Scale 57: Ahoian, Ian Ring Music Theory

Bracelet Diagram

The bracelet shows tones that are in this scale, starting from the top (12 o'clock), going clockwise in ascending semitones. The "i" icon marks imperfect tones that do not have a tone a fifth above. Dotted lines indicate axes of symmetry.

Tonnetz Diagram

Tonnetz diagrams are popular in Neo-Riemannian theory. Notes are arranged in a lattice where perfect 5th intervals are from left to right, major third are northeast, and major 6th intervals are northwest. Other directions are inverse of their opposite.
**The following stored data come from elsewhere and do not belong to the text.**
(** X18: an agent built without [max_steps] has the bound 5 and an empty
    history: whatever the generator, the tools, the template and the
    question, a run of it makes at most 5 calls of the generator and ends
    with at most 10 lines in the history. *)
Theorem default_agent_is_bounded {G : Type} `{LLMClient G}
    (g : G) (te : ToolExecutor) (tmpl : PromptTemplate) (q : string) :
  history (init g te tmpl None) = []
  /\ exists o f,
       run (init g te tmpl None) q = Some (o, f)
       /\ llm_calls (calls f) <= 5
       /\ List.length (history (self f)) <= 10.
Proof.
  split; [reflexivity|].
  destruct (run_accounted (init g te tmpl None) q)
    as (o & f & R & _ & _ & _ & Hi).
  destruct (run_end (init g te tmpl None) q)
    as (o' & f' & R' & E1 & E2 & _).
  rewrite R in R'. injection R' as <- <-.
  exists o, f. split; [exact R|].
  change (max_steps (init g te tmpl None)) with 5%Z in E2. lia.
Qed.

Lemma join_snoc (sep : string) (h : list string) (x : string) :
  Str.join sep (h ++ [x])
  = match h with
    | [] => x
    | _ :: _ => Str.join sep h ++ sep ++ x
    end.
Proof.
  induction h as [|y h IH]; [reflexivity|].
  destruct h as [|z h]; [reflexivity|].
  change (Str.join sep ((y :: z :: h) ++ [x]))
    with (y ++ sep ++ Str.join sep ((z :: h) ++ [x])).
  rewrite IH.
  change (Str.join sep (y :: z :: h)) with (y ++ sep ++ Str.join sep (z :: h)).
  now rewrite !StrFacts.append_assoc.
Qed.

(** X19: how a step is fed back to the generator.  After a step has
    appended its two lines, the next prompt is the template filled with
    the same tool catalogue and question, and with the former history
    text followed, on lines of their own, by the action line and the
    observation line of that step. *)
Theorem next_prompt_carries_step {G : Type} `{LLMClient G}
    (a : ReActAgent G) (q action observation : string) :
  render
    (set_history a
       (history a ++ [action_line action; observation_line observation])%list)
    q
  = system_prompt_tmpl a (getAvailableTools (tool_executor a)) q
      (match history a with
       | [] => ""
       | _ :: _ => Str.join lf (history a) ++ lf
       end
       ++ "Action: " ++ action ++ lf ++ "Observation: " ++ observation).
Proof.
  unfold render. cbn [set_history history tool_executor system_prompt_tmpl].
  f_equal.
  change (history a ++ [action_line action; observation_line observation])%list
    with (history a ++ [action_line action] ++ [observation_line observation])%list.
  rewrite app_assoc, join_snoc.
  destruct (history a) as [|x h] eqn:E.
  - cbn [app]. unfold action_line, observation_line.
    cbn [Str.join]. now rewrite !StrFacts.append_assoc.
  - change ((x :: h) ++ [action_line action])%list
      with (x :: (h ++ [action_line action]))%list.
    change (x :: (h ++ [action_line action]))%list
      with ((x :: h) ++ [action_line action])%list.
    rewrite join_snoc. unfold action_line, observation_line.
    now rewrite !StrFacts.append_assoc.
Qed.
This diagram helps to visualize common triads (they're triangles) and circle-of-fifth relationships (horizontal lines).

Common Names

Dozenal
Ahoian

Analysis

Cardinality

Cardinality is the count of how many pitches are in the scale.

4 (tetratonic)

Pitch Class Set

The tones in this scale, expressed as numbers from 0 to 11

{0,3,4,5}

Forte Number

A code assigned by theorist Allen Forte, for this pitch class set and all of its transpositional (rotation) and inversional (reflection) transformations.

4-4

Rotational Symmetry

Some scales have rotational symmetry, sometimes known as "limited transposition". If there are any rotational symmetries, these are the intervals of periodicity.

none

Reflection Axes

If a scale has an axis of reflective symmetry, then it can transform into itself by inversion. It also implies that the scale has Ridge Tones. Notably an axis of reflection can occur directly on a tone or half way between two tones.

none

Palindromicity

A palindromic scale has the same pattern of intervals both ascending and descending.

no

Chirality

A chiral scale can not be transformed into its inverse by rotation. If a scale is chiral, then it has an enantiomorph.

yes
enantiomorph: 897

Hemitonia

A hemitone is two tones separated by a semitone interval. Hemitonia describes how many such hemitones exist.

2 (dihemitonic)

Cohemitonia

A cohemitone is an instance of two adjacent hemitones. Cohemitonia describes how many such cohemitones exist.

1 (uncohemitonic)

Imperfections

An imperfection is a tone which does not have a perfect fifth above it in the scale. This value is the quantity of imperfections in this scale.

3

Modes

Modes are the rotational transformations of this scale. This number does not include the scale itself, so the number is usually one less than its cardinality; unless there are rotational symmetries then there are even fewer modes.

3

Prime Form

Describes if this scale is in prime form, using the Rahn/Ring formula.

no
prime: 39

Generator

Indicates if the scale can be constructed using a generator, and an origin.

none

Deep Scale

A deep scale is one where the interval vector has 6 different digits.

no

Interval Structure

Defines the scale as the sequence of intervals between one tone and the next.

[3, 1, 1, 7]

Interval Vector

Describes the intervallic content of the scale, read from left to right as the number of occurences of each interval size from semitone, up to six semitones.

<2, 1, 1, 1, 1, 0>

Interval Spectrum

The same as the Interval Vector, but expressed in a syntax used by Howard Hanson.

pmnsd2

Distribution Spectra

Describes the specific interval sizes that exist for each generic interval size. Each generic <g> has a spectrum {n,...}. The Spectrum Width is the difference between the highest and lowest values in each spectrum.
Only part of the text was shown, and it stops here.